## [TASK OBJECTIVE]
The data below holds a line containing "claim numbers wrap" and a line containing "that is modelled, rendering"; please quote exactly those two lines and every line between them, and nothing else.

Stored data:
= Beginning of Section =

(* ===== verification/Prelude.v ===== *)
(** * holzkube-manager: a verification development (root file)

    holzkube-manager is a daemon that manages Kubernetes clusters on Talos Linux
    nodes: it plans and runs upgrades as persisted jobs, applies machine
    configurations and watches for their drift, and talks to every node under a
    policy of deadlines, retries and circuit breakers. This library models the
    parts of it that decide something, as executable definitions, and proves what
    they promise. Paths are under [src/].

    ** The parts and the files

    - [Prelude.v] (this file): results, times and durations, the string functions
      of Go's standard library the program uses, tactics and the rewrite database
      [go_bool].
    - [GoText.v]: numbers, floats' texts and JSON literals as Go prints and reads
      them, for the audit records.
    - [GoFloat.v]: [float64] and [float32] arithmetic and conversions, for the
      history.
    - [Effects.v]: programs over a family of calls, their runs against a list of
      choices of the environment, and the rules ([wp]) to reason about every run.
    - [Version.v]: [internal/talos/version.go] and [internal/compat/compat.go]; the
      supported Talos window and the matrix of Talos and Kubernetes versions.
    - [Plan.v]: [internal/upgrade/plan.go]; versions and their order, upgrade
      chains, the release list, the check that a Talos upgrade does not strand the
      Kubernetes of the cluster.
    - [RecordStore.v]: [internal/store/fsstore]; one file per record under a safe
      key, with a compare-and-swap on the revision. The class [Record] is what the
      store asks of a record type; the jobs and the configuration baselines are
      its instances.
    - [Jobs.v], [JobsSafety.v], [JobsRuns.v]: [internal/jobs/jobs.go] and
      [internal/model/job.go]; the engine that runs steps, persists every
      transition, leases a cluster to one job and resumes after a crash. A function
      of the engine is a program over the operations other goroutines interleave
      with; [World] holds the disk, the leases, the running set and the
      goroutines, and a run is a list of labels, one operation of one goroutine
      each. A crash keeps the disk only.
    - [Gate.v]: [internal/upgrade/gate.go]; whether the next node of a rolling
      upgrade may be taken down.
    - [Transport.v]: [internal/talos/deadline.go], [errors.go], [retry.go],
      [breaker.go] and the call paths of [client.go].
    - [Throttle.v]: [internal/auth/ratelimit.go]; the delay after failed logins.
    - [StreamHub.v]: [internal/streamhub/streamhub.go]; rings of events and the
      subscribers that fall behind.
    - [Confirm.v]: [internal/jobs/confirm.go]; confirmation tokens.
    - [Redact.v]: [internal/machineconfig/redact.go] and [snapshot.go]; what may
      leave the package of a node's configuration. The class [Machinery] holds
      what is not in the repository: the Talos configuration library, the YAML
      library and SHA-256.
    - [ConfigDiff.v]: [internal/machineconfig/diff.go] and [applymode.go]; which
      settings differ and which apply mode that needs.
    - [PlanGuard.v]: [internal/machineconfig/patch.go], [sinceplan.go] and
      [service.go]; plan and apply, in concurrent requests ([step]). The class
      [Patcher] is the Talos patcher and validator.
    - [Drift.v], [DriftSafety.v]: [internal/configdrift] and its records in
      [internal/model]; the baseline of every node and the table of what a reading
      means. The operations are a state monad over the service and an oracle that
      stands for the nodes, the clock, the failures of the store and the other
      goroutines.
    - [NodeActions.v]: [internal/jobs/nodeactions.go]; reboot, shutdown and reset
      as steps of jobs, with the questions that make them safe to resume.
    - [KubeApps.v], [KubeDrain.v]: of [internal/kube], stopping and starting
      workloads ([startstop.go], [apppower.go]), nodes, cordoning and draining
      ([drain.go]). The class [ApiServer] is what the API server promises of a
      merge patch.
    - [Wake.v]: [internal/power/wol.go]; Wake-on-LAN.
    - [Power.v], [PowerService.v], [PowerSteps.v]: [internal/power]; which of seven
      verbs is offered on a node, a cluster and an app ([rules.go]), the requests
      ([service.go], [app.go]), and the steps of the fourteen jobs and the keeper
      of disabled nodes ([steps.go], [keeper.go]). [PowerWorld.v] is the world they
      run in, with the theorems of the requests; [PowerTouch.v] what a job may
      touch of it (node objects, pods, records, network cards), as a charter that
      every program of its steps keeps to; [PowerSafety.v] what no job can do.
    - [Walk.v]: how a job goes through its steps with crashes and resumptions, as a
      step relation over any family of calls; a class ([Deeds]) says what of its
      calls is done to the outside.
    - [Etcd.v], [UpgradeVerify.v]: [internal/upgrade/etcd.go] and [verify.go];
      etcd's members and whether one can be spared, and what an upgraded node must
      report.
    - [UpgradeCalls.v], [Upgrade.v], [UpgradeService.v]: [internal/upgrade]; the
      calls to nodes, inventory and Kubernetes, the steps of the rolling upgrades
      and of the removal of a node ([job.go], [removejob.go]), and the plans, the
      request and the check for updates ([service.go], [check.go]).
    - [UpgradeWorld.v]: the world those run in, a log of calls and answers;
      [UpgradeTalos.v], [UpgradeKube.v], [UpgradeRemoval.v]: what the three jobs
      can do; [UpgradePlanning.v], [UpgradeRequests.v]: what a plan shows, and
      that the job does what was shown.
    - [RotateCA.v], [RotatePasses.v], [RotateWalk.v], [RotateSafety.v]:
      [internal/rotateca] and [internal/inventory/rotate.go]; the rotation of a
      cluster's certificate authority as a job of four passes, what each pass does
      to a node's configuration, and that the cluster stays in touch throughout.
      The class [CALib] is the parsing of certificates and YAML. [GoBase64.v] is
      [encoding/base64].
    - [AuditRecord.v], [AuditRedact.v], [AuditLog.v], [AuditLogSafety.v],
      [AuditQuery.v]: [internal/audit] and the audit middleware; canonical records
      and their hash chain, what of a request may be recorded, the log files with
      rotation and crashes, and the paged queries.
    - [History.v], [HistoryFile.v], [Sampler.v], [SamplerCharts.v]:
      [internal/history]; the rings of samples and the charts drawn from them
      ([history.go]), the file they are kept in ([persist.go]), the rounds of
      reads that fill them ([sampler.go]), and what of it all survives starts and
      crashes. The class [Gzip] is the compression.
    - [Migrate.v], [MigrateSafety.v], [RestoreSafety.v]: [internal/store/migrate];
      the migrations of the data directory, its backups and their restore
      ([migrate.go], [backup/backup.go], [backup/restore.go]), as programs over the
      operations of a file system, with every failure and a stop after any of
      them. The class [TarGz] is the archive format and the printing of times.
    - [Auth.v], [AuthSafety.v]: [internal/auth] and the accounts of
      [internal/model/model.go]; sessions, passwords, tokens, roles, identities at
      a provider and links of wall screens, and who a session or a token is for.
      The class [AuthLib] is argon2id, SHA-256 and the session manager.
    - [HttpGates.v], [HttpSafety.v], [Routes.v]: [internal/httpapi]; the chain of
      gates in front of every handler ([router.go], [middleware]), what a handler's
      turn rests on, and the table of routes of the program ([handlers],
      [cmd/holzkube-managerd/main.go]). The class [HttpLib] is the parsing of media
      types and URLs.

    How they interact: the upgrade code asks [Plan.v] for the chain, submits the
    steps to [Jobs.v], and each step asks [Gate.v] first; the engine keeps its
    records in [RecordStore.v] and publishes to [StreamHub.v]; a request that
    starts a job carries a token of [Confirm.v]. An apply goes through
    [PlanGuard.v], which reads, redacts and digests with [Redact.v] and names what
    changed with [ConfigDiff.v]; the observer of [Drift.v] hears of it before and
    after it is sent. Every call to a node passes [Transport.v]. The power service
    reads records of [RecordStore.v], asks [Gate.v] before it takes a control-plane
    node, and submits jobs whose steps are those of [NodeActions.v], [KubeDrain.v]
    and [Wake.v], carried out by the engine of [Jobs.v]. The upgrade jobs patch
    configurations with [PlanGuard.v], choose the apply mode with [ConfigDiff.v]
    and ask [Etcd.v] before a node leaves. The rotation of an authority patches with
    [PlanGuard.v] as well, keeps its place in the secrets of [RecordStore.v] and is
    carried out by the engine. Every request passes the gates of
    [HttpGates.v], which ask [Auth.v] who it is from and record it, as far as it
    changes something, through the audit middleware of [AuditRedact.v] in the log of
    [AuditLog.v].

    ** What the theorems show

    Over every interleaving, crash and restart: one mutating job per cluster, a
    step that cannot be checked started at most once, a cancel request never
    overwritten ([JobsSafety.v]); a runner that ends with every step done
    ([JobsRuns.v]). No lost update in the store. Chains that exist exactly when
    they should, pass through every minor in order and stay in the matrix; version
    parsing round-trips. A gate that keeps a quorum. No call without a class or a
    deadline, bounded retries, one trial per cooldown. No event lost without being
    counted. A token bound to one intent. No private key out of [Redact], on any
    way; a complete comparison of configurations; a mode that never calls a
    reboot-only change harmless. No apply over a state nobody looked at, and one
    staged configuration at a time. A power verb that is offered exactly where the
    request accepts it, a careful stop that never passes etcd's gate, a rolling
    restart of one node at a time, a cluster taken in the order of its walk, a
    workload that has its size again after any interrupted stop, a drain that moves
    exactly the pods it may and names the others. An upgrade that
    installs on a control-plane node only after the gate let it go, on a node that
    was not locked, and one node at a time; a Kubernetes upgrade that takes its
    components in order; a removal that wipes a node only after etcd let it go with
    a majority of other machines answering; a job that is exactly the plan that was shown. A rotation of the authority
    after which only the new one is left, and during which every node accepts every
    node and this installation, wherever it stops. An audit log that
    holds what it acknowledged, whose chain seals its past, and that shows no
    parameter off the allowlist. Charts that show exactly what was read, over
    restarts and crashes and any interleaving of the reads, and a file that is
    harmless whatever it holds. A drift verdict that always agrees with the
    record on disk, a deviation that stays open until somebody ends it, an own
    apply that is never reported, a confirmation of exactly what was seen. A session
    that is somebody's only by a sign-in, for one lifetime, and a token that is good
    for its own account only; an admin that remains, while operations on accounts come
    one at a time. No handler runs but past every gate, and in the program's table of
    routes nothing that changes or destroys is without one. A data directory that
    keeps every record over any number of interrupted migrations and has them all in
    a backup before anything changes; a restore that writes nowhere else, and not
    before what was there is backed up; a backup that gives everything back. The
    closed runs in the files ([Example]) show corners where the code does
    something else than its comments say.

    ** Conventions, bounds and fuel

    A [time.Time] is a number of nanoseconds since the year 1, so that [IsZero] is
    [= 0]; [time.Duration] is 64 bits wide and [Sub] saturates. Revisions and the
    claim numbers wrap at 64 bits. Strings are bytes, and letters change case in
    ASCII only ([to_lower], [equal_fold]), where Go folds Unicode: host names and user
    names beyond ASCII are outside the model. A Go map is a [gmap]; where
    the order of its walk can show, the order is a parameter. Recursions that are
    not structural carry fuel that a lemma shows to be enough: the length of the
    text for trimming and for the sweep ([sweep_fuel]), the height of a value for
    the walk of a diff ([walk_fuel]), the number of entries for the memo of plans
    ([shrink_ok]), the number of migrations for their plan ([plan_ends]); a restore
    reads at most [fuel] entries of an archive, for every [fuel]. Loops of the code with a bound of their own (three attempts on a
    conflict, three attempts of a call) have that bound. A wait that polls until a
    deadline looks at most [fuel] times, and a theorem about it holds for every
    [fuel]; a run that is out of fuel ends without a result, like a crash. Other loops of the code
    end by structural recursion on the list they walk.

    What the program calls and does not contain is a parameter: the gRPC calls, the
    Talos and YAML libraries, HMAC and SHA-256, [strconv.Quote], the clock, random
    draws, the file system's answers. Theorems that need something of a parameter
    say so; none assumes that a hash has no collisions.

    ** What is not modelled

    Dialling, TLS (of a connection the rotation knows whose certificate is accepted
    by whom), the parsing of certificates, the handlers of HTTP requests (decoding a body, calling a part
    that is modelled, rendering its answer), JSON encodings, the views of the
    Kubernetes client, the image factory, the inventory's observation of hardware,
    provisioning, host telemetry, the simulators and the web interface: they move
    data to and from libraries and decide little by themselves. Of
    [internal/upgrade], the snapshots of etcd, which copy streams to files. Of
    [internal/auth], the calibration of argon2id's cost and of the middleware the
    token bucket of anonymous requests, which are floating point (a call here), and
    the exchange with an identity provider, which is its library's. Texts that quote a
    string with [%q] carry it unescaped. *)

From stdpp Require Export base gmap sets list strings option numbers pretty.
From stdpp Require Export sorting.
From Stdlib Require Export ZArith Lia Ascii.
#[global] Open Scope string_scope.
#[global] Open Scope list_scope.
#[global] Open Scope nat_scope.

= End of Section =

## [ANSWER SPACE]
    claim numbers wrap at 64 bits. Strings are bytes, and letters change case in
    ASCII only ([to_lower], [equal_fold]), where Go folds Unicode: host names and user
    names beyond ASCII are outside the model. A Go map is a [gmap]; where
    the order of its walk can show, the order is a parameter. Recursions that are
    not structural carry fuel that a lemma shows to be enough: the length of the
    text for trimming and for the sweep ([sweep_fuel]), the height of a value for
    the walk of a diff ([walk_fuel]), the number of entries for the memo of plans
    ([shrink_ok]), the number of migrations for their plan ([plan_ends]); a restore
    reads at most [fuel] entries of an archive, for every [fuel]. Loops of the code with a bound of their own (three attempts on a
    conflict, three attempts of a call) have that bound. A wait that polls until a
    deadline looks at most [fuel] times, and a theorem about it holds for every
    [fuel]; a run that is out of fuel ends without a result, like a crash. Other loops of the code
    end by structural recursion on the list they walk.

    What the program calls and does not contain is a parameter: the gRPC calls, the
    Talos and YAML libraries, HMAC and SHA-256, [strconv.Quote], the clock, random
    draws, the file system's answers. Theorems that need something of a parameter
    say so; none assumes that a hash has no collisions.

    ** What is not modelled

    Dialling, TLS (of a connection the rotation knows whose certificate is accepted
    by whom), the parsing of certificates, the handlers of HTTP requests (decoding a body, calling a part
    that is modelled, rendering its answer), JSON encodings, the views of the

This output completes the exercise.